Task :: Lines from the listing below that contain the string "None" are to be reported.

Exercise input ::
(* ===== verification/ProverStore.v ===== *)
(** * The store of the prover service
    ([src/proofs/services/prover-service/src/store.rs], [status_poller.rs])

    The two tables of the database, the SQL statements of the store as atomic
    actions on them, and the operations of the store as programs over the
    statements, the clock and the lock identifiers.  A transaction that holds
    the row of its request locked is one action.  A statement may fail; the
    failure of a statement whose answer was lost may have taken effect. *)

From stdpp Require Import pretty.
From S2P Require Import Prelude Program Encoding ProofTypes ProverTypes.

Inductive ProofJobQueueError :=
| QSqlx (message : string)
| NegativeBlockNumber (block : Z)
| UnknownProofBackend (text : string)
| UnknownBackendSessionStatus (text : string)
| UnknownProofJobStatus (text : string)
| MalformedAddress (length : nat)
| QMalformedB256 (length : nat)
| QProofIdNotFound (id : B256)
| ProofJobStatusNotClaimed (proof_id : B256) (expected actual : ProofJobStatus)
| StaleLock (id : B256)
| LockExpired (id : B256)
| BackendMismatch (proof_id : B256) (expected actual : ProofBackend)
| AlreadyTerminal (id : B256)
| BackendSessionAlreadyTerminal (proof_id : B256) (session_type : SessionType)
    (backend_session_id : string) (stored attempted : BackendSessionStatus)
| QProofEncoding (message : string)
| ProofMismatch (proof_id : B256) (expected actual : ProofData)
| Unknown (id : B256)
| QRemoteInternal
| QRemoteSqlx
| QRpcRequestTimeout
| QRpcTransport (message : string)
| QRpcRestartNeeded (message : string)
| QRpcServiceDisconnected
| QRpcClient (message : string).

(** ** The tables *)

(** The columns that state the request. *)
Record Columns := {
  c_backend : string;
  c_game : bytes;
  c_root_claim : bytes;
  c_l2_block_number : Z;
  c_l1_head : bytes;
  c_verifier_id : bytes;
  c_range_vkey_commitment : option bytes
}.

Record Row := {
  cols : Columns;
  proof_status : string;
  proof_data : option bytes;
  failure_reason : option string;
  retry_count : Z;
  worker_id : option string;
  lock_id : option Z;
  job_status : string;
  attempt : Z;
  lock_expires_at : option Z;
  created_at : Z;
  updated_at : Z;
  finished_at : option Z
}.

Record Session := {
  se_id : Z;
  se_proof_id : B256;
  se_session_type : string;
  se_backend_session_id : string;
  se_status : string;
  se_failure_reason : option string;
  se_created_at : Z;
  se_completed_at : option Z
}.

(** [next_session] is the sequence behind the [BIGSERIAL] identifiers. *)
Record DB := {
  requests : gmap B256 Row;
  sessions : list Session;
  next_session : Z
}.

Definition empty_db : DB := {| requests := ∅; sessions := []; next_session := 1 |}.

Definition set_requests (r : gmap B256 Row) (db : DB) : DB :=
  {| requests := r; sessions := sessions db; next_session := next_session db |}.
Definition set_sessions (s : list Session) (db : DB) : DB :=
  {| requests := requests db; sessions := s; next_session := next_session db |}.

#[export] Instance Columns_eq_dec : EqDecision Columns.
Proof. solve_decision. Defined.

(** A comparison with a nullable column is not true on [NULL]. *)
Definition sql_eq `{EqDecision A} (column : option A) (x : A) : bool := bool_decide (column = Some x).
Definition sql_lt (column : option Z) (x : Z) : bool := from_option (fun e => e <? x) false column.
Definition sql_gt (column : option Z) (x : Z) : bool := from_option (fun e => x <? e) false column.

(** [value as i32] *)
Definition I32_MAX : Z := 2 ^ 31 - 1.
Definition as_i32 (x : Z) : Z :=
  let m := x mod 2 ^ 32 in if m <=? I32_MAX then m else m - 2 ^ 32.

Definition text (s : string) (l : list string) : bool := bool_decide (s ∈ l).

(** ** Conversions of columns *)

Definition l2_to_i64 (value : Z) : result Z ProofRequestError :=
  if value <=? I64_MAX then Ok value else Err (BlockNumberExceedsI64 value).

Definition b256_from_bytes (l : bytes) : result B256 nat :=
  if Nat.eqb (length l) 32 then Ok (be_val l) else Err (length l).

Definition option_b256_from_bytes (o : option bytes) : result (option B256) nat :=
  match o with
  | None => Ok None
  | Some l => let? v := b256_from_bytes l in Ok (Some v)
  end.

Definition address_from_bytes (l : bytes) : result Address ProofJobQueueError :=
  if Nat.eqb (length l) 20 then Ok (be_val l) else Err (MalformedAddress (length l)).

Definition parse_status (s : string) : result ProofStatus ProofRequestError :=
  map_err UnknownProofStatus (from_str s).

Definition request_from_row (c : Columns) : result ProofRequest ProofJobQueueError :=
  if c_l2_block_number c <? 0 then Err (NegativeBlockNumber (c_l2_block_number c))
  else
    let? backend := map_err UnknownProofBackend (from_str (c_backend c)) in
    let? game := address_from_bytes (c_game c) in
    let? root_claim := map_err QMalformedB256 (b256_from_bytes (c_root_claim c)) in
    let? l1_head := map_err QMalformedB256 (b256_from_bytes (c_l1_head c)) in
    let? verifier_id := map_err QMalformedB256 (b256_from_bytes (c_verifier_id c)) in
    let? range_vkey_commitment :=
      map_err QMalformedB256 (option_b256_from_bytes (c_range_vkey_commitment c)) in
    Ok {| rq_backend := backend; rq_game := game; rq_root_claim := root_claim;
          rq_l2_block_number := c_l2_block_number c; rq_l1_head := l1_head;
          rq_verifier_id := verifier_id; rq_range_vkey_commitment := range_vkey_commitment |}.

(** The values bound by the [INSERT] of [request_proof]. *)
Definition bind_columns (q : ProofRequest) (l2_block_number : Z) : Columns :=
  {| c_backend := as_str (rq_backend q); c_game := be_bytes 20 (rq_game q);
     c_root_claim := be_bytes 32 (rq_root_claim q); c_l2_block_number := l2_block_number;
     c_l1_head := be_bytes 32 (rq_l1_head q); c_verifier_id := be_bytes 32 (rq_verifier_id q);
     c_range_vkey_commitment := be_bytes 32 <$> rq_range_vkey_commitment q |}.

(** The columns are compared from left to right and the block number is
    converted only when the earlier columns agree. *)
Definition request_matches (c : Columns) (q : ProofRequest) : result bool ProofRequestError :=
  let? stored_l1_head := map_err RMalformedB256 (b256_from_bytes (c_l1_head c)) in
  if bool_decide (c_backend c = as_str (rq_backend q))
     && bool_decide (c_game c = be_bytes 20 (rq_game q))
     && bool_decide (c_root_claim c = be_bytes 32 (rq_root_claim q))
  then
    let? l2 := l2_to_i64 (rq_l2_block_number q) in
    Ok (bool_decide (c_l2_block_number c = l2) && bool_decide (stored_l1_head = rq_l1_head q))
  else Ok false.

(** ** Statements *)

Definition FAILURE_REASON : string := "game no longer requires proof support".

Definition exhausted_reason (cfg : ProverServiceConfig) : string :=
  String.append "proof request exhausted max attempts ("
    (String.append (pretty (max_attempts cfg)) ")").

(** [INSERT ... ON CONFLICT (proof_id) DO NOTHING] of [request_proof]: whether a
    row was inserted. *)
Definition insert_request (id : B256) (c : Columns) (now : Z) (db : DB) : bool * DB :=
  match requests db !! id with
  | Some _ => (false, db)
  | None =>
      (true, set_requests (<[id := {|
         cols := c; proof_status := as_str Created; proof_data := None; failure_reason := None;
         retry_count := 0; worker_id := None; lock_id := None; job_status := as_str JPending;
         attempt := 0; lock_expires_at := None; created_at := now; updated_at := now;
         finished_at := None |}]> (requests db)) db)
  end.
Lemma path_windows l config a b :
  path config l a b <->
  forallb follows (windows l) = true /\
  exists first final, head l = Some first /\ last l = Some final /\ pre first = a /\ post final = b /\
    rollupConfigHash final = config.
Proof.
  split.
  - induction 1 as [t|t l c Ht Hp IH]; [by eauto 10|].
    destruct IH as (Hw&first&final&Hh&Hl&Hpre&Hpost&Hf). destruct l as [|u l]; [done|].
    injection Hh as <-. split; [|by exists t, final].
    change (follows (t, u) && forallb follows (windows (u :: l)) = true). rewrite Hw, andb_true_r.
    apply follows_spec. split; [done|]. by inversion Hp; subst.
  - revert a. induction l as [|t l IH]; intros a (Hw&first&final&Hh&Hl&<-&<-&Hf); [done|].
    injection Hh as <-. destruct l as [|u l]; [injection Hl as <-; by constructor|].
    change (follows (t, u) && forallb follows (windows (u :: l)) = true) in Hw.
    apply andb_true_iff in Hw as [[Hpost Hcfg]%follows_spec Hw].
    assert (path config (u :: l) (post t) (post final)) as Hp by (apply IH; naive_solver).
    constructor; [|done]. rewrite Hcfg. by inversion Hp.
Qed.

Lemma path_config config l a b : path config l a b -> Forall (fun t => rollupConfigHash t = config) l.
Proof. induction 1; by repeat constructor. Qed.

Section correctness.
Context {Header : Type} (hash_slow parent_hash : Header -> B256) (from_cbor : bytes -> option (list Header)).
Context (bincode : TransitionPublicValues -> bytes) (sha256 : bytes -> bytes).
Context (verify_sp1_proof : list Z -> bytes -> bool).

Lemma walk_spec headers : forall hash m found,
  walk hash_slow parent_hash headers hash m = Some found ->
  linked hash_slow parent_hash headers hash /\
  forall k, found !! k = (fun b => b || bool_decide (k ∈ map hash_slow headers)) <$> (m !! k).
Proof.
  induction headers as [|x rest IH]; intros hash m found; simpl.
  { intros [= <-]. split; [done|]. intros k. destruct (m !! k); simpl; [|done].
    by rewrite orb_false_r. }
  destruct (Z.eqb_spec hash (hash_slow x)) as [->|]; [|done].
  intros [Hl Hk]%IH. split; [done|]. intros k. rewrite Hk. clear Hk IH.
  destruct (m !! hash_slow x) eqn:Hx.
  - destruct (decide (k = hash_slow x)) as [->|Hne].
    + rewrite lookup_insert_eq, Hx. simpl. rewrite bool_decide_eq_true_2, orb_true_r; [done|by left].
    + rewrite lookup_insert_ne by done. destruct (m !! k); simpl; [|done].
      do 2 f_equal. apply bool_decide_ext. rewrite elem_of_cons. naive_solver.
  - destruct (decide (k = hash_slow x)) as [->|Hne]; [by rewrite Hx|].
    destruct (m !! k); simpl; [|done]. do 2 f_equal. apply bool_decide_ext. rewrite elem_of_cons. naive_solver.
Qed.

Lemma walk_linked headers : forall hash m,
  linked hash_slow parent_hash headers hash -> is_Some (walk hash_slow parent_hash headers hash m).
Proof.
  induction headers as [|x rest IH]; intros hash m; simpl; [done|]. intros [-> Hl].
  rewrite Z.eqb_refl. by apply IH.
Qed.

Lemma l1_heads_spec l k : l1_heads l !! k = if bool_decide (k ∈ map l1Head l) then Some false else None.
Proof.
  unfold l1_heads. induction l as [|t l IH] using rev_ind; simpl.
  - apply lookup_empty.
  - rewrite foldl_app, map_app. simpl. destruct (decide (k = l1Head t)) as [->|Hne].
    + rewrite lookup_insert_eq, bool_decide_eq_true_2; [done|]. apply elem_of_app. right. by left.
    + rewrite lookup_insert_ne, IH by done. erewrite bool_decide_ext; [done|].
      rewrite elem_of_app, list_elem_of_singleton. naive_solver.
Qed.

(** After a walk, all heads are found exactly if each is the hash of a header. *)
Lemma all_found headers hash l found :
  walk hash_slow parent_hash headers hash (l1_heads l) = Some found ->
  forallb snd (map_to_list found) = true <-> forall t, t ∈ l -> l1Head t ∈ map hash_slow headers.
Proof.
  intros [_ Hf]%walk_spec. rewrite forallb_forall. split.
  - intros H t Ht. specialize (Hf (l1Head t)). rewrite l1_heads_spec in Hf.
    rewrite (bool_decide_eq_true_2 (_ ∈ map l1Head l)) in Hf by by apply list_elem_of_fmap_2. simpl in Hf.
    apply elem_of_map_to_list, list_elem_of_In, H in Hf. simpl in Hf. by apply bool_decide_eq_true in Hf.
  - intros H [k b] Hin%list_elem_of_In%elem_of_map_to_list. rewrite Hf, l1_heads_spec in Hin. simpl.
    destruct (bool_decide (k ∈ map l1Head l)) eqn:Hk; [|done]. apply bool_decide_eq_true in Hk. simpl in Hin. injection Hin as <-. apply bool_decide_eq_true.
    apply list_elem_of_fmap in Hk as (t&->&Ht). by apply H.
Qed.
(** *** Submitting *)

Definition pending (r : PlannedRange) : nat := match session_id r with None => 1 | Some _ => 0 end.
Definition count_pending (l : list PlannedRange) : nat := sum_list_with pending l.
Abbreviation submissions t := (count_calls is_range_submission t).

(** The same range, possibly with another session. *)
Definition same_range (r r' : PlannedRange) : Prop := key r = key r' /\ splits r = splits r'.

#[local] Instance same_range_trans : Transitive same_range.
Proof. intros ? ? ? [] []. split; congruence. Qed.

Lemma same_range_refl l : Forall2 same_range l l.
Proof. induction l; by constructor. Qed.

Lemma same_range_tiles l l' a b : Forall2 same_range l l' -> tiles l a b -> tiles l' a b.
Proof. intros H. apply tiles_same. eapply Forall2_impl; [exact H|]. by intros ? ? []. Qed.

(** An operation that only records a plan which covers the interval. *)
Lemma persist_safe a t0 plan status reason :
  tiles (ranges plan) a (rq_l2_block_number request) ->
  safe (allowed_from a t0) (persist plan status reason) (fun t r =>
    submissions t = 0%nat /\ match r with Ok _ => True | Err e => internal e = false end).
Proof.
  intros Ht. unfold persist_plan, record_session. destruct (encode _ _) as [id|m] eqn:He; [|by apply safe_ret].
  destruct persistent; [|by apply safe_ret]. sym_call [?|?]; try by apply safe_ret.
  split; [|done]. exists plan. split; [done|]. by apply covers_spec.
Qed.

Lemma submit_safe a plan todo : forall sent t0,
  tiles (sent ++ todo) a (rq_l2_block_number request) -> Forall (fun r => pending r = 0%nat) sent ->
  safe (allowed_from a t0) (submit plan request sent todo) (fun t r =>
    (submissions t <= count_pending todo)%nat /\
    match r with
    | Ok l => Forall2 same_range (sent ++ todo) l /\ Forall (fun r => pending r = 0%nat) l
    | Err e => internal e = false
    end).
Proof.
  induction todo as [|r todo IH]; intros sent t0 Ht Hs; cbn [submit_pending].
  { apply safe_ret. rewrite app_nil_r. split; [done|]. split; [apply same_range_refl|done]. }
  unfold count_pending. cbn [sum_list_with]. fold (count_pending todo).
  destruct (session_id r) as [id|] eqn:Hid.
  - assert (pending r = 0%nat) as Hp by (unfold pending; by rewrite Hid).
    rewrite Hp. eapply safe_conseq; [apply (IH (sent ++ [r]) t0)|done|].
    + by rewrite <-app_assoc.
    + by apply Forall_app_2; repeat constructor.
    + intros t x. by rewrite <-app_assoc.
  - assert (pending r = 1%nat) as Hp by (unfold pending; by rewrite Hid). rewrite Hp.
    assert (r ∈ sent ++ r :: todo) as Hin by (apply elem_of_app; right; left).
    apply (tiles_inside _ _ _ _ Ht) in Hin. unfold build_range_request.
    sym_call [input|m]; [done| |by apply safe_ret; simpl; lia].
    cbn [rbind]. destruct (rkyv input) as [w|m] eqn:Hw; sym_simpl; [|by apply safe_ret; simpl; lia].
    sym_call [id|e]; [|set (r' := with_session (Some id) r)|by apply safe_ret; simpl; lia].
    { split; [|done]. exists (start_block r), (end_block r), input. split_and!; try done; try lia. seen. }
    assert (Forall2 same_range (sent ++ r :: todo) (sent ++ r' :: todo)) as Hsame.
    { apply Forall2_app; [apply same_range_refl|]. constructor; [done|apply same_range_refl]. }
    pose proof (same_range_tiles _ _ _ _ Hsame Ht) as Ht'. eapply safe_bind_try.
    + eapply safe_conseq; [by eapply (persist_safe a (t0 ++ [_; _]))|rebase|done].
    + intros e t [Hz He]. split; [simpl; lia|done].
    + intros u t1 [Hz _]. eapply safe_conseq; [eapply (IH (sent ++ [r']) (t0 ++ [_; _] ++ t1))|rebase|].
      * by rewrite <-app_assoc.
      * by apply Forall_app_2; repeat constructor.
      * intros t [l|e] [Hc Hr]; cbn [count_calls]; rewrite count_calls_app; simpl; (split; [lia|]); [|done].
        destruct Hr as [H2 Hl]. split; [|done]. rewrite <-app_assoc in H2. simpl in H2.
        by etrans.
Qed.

Exercise solution ::
  | None => Ok None
  | None =>
         cols := c; proof_status := as_str Created; proof_data := None; failure_reason := None;
         retry_count := 0; worker_id := None; lock_id := None; job_status := as_str JPending;
         attempt := 0; lock_expires_at := None; created_at := now; updated_at := now;
         finished_at := None |}]> (requests db)) db)
Lemma l1_heads_spec l k : l1_heads l !! k = if bool_decide (k ∈ map l1Head l) then Some false else None.
Definition pending (r : PlannedRange) : nat := match session_id r with None => 1 | Some _ => 0 end.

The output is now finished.